Could every entry be set down once more, exactly as given?

Start of Records

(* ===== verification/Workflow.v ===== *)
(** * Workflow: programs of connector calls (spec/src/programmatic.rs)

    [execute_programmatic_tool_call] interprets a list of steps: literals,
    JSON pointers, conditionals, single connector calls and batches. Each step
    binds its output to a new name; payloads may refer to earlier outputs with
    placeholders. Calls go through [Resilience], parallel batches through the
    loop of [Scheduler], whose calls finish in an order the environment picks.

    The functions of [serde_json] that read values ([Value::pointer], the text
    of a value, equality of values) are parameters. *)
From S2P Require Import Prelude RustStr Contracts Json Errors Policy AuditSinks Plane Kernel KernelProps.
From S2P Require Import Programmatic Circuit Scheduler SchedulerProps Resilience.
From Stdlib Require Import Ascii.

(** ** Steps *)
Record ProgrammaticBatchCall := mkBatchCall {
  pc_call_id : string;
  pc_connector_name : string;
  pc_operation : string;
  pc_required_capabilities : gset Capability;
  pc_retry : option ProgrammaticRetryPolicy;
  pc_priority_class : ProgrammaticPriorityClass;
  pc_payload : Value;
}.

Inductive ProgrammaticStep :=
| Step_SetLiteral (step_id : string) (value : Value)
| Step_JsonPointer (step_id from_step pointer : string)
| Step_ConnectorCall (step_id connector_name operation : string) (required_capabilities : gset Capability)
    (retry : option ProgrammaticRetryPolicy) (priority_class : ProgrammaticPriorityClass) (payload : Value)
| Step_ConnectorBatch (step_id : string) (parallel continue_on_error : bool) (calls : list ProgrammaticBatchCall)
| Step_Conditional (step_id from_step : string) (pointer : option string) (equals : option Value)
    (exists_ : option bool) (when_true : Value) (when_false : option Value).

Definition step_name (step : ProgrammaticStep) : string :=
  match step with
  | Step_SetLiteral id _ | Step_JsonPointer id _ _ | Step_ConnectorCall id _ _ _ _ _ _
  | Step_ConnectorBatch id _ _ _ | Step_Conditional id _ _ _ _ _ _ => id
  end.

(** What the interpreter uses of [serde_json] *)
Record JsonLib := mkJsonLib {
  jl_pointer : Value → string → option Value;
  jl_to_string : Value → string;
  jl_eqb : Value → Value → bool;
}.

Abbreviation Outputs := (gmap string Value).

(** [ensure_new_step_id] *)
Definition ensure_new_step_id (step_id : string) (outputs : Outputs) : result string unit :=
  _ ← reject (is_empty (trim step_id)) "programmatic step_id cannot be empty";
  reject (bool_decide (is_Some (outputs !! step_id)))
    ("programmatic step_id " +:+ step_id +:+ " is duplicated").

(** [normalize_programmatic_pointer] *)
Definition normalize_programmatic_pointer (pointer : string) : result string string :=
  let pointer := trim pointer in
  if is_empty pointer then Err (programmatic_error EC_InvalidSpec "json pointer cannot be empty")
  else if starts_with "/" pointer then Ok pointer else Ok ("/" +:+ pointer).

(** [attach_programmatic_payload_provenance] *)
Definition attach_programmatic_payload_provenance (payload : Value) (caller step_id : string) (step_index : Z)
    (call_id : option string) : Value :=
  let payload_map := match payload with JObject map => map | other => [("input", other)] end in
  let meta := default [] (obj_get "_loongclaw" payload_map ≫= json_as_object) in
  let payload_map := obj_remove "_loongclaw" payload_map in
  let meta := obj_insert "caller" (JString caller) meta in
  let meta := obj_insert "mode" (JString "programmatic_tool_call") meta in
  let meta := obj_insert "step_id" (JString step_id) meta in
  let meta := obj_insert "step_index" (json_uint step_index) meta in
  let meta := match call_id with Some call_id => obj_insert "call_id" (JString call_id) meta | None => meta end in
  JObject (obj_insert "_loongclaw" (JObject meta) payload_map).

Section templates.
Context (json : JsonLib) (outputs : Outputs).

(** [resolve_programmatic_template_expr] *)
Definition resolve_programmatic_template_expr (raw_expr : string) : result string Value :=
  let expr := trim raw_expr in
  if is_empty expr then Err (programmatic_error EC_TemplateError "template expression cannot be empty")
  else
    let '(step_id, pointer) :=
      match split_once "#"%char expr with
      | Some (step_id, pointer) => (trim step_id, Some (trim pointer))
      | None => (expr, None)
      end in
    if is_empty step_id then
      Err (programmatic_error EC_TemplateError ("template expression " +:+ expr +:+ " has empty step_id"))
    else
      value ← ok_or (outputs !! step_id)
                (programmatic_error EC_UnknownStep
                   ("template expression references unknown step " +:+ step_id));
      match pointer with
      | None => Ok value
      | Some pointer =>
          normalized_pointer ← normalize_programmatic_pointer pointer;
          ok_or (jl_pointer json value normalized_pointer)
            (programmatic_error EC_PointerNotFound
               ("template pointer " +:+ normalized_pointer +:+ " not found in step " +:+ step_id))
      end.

End of Records

Answer section:
(* ===== verification/Workflow.v ===== *)
(** * Workflow: programs of connector calls (spec/src/programmatic.rs)

    [execute_programmatic_tool_call] interprets a list of steps: literals,
    JSON pointers, conditionals, single connector calls and batches. Each step
    binds its output to a new name; payloads may refer to earlier outputs with
    placeholders. Calls go through [Resilience], parallel batches through the
    loop of [Scheduler], whose calls finish in an order the environment picks.

    The functions of [serde_json] that read values ([Value::pointer], the text
    of a value, equality of values) are parameters. *)
From S2P Require Import Prelude RustStr Contracts Json Errors Policy AuditSinks Plane Kernel KernelProps.
From S2P Require Import Programmatic Circuit Scheduler SchedulerProps Resilience.
From Stdlib Require Import Ascii.

(** ** Steps *)
Record ProgrammaticBatchCall := mkBatchCall {
  pc_call_id : string;
  pc_connector_name : string;
  pc_operation : string;
  pc_required_capabilities : gset Capability;
  pc_retry : option ProgrammaticRetryPolicy;
  pc_priority_class : ProgrammaticPriorityClass;
  pc_payload : Value;
}.

Inductive ProgrammaticStep :=
| Step_SetLiteral (step_id : string) (value : Value)
| Step_JsonPointer (step_id from_step pointer : string)
| Step_ConnectorCall (step_id connector_name operation : string) (required_capabilities : gset Capability)
    (retry : option ProgrammaticRetryPolicy) (priority_class : ProgrammaticPriorityClass) (payload : Value)
| Step_ConnectorBatch (step_id : string) (parallel continue_on_error : bool) (calls : list ProgrammaticBatchCall)
| Step_Conditional (step_id from_step : string) (pointer : option string) (equals : option Value)
    (exists_ : option bool) (when_true : Value) (when_false : option Value).

Definition step_name (step : ProgrammaticStep) : string :=
  match step with
  | Step_SetLiteral id _ | Step_JsonPointer id _ _ | Step_ConnectorCall id _ _ _ _ _ _
  | Step_ConnectorBatch id _ _ _ | Step_Conditional id _ _ _ _ _ _ => id
  end.

(** What the interpreter uses of [serde_json] *)
Record JsonLib := mkJsonLib {
  jl_pointer : Value → string → option Value;
  jl_to_string : Value → string;
  jl_eqb : Value → Value → bool;
}.

Abbreviation Outputs := (gmap string Value).

(** [ensure_new_step_id] *)
Definition ensure_new_step_id (step_id : string) (outputs : Outputs) : result string unit :=
  _ ← reject (is_empty (trim step_id)) "programmatic step_id cannot be empty";
  reject (bool_decide (is_Some (outputs !! step_id)))
    ("programmatic step_id " +:+ step_id +:+ " is duplicated").

(** [normalize_programmatic_pointer] *)
Definition normalize_programmatic_pointer (pointer : string) : result string string :=
  let pointer := trim pointer in
  if is_empty pointer then Err (programmatic_error EC_InvalidSpec "json pointer cannot be empty")
  else if starts_with "/" pointer then Ok pointer else Ok ("/" +:+ pointer).

(** [attach_programmatic_payload_provenance] *)
Definition attach_programmatic_payload_provenance (payload : Value) (caller step_id : string) (step_index : Z)
    (call_id : option string) : Value :=
  let payload_map := match payload with JObject map => map | other => [("input", other)] end in
  let meta := default [] (obj_get "_loongclaw" payload_map ≫= json_as_object) in
  let payload_map := obj_remove "_loongclaw" payload_map in
  let meta := obj_insert "caller" (JString caller) meta in
  let meta := obj_insert "mode" (JString "programmatic_tool_call") meta in
  let meta := obj_insert "step_id" (JString step_id) meta in
  let meta := obj_insert "step_index" (json_uint step_index) meta in
  let meta := match call_id with Some call_id => obj_insert "call_id" (JString call_id) meta | None => meta end in
  JObject (obj_insert "_loongclaw" (JObject meta) payload_map).

Section templates.
Context (json : JsonLib) (outputs : Outputs).

(** [resolve_programmatic_template_expr] *)
Definition resolve_programmatic_template_expr (raw_expr : string) : result string Value :=
  let expr := trim raw_expr in
  if is_empty expr then Err (programmatic_error EC_TemplateError "template expression cannot be empty")
  else
    let '(step_id, pointer) :=
      match split_once "#"%char expr with
      | Some (step_id, pointer) => (trim step_id, Some (trim pointer))
      | None => (expr, None)
      end in
    if is_empty step_id then
      Err (programmatic_error EC_TemplateError ("template expression " +:+ expr +:+ " has empty step_id"))
    else
      value ← ok_or (outputs !! step_id)
                (programmatic_error EC_UnknownStep
                   ("template expression references unknown step " +:+ step_id));
      match pointer with
      | None => Ok value
      | Some pointer =>
          normalized_pointer ← normalize_programmatic_pointer pointer;
          ok_or (jl_pointer json value normalized_pointer)
            (programmatic_error EC_PointerNotFound
               ("template pointer " +:+ normalized_pointer +:+ " not found in step " +:+ step_id))
      end.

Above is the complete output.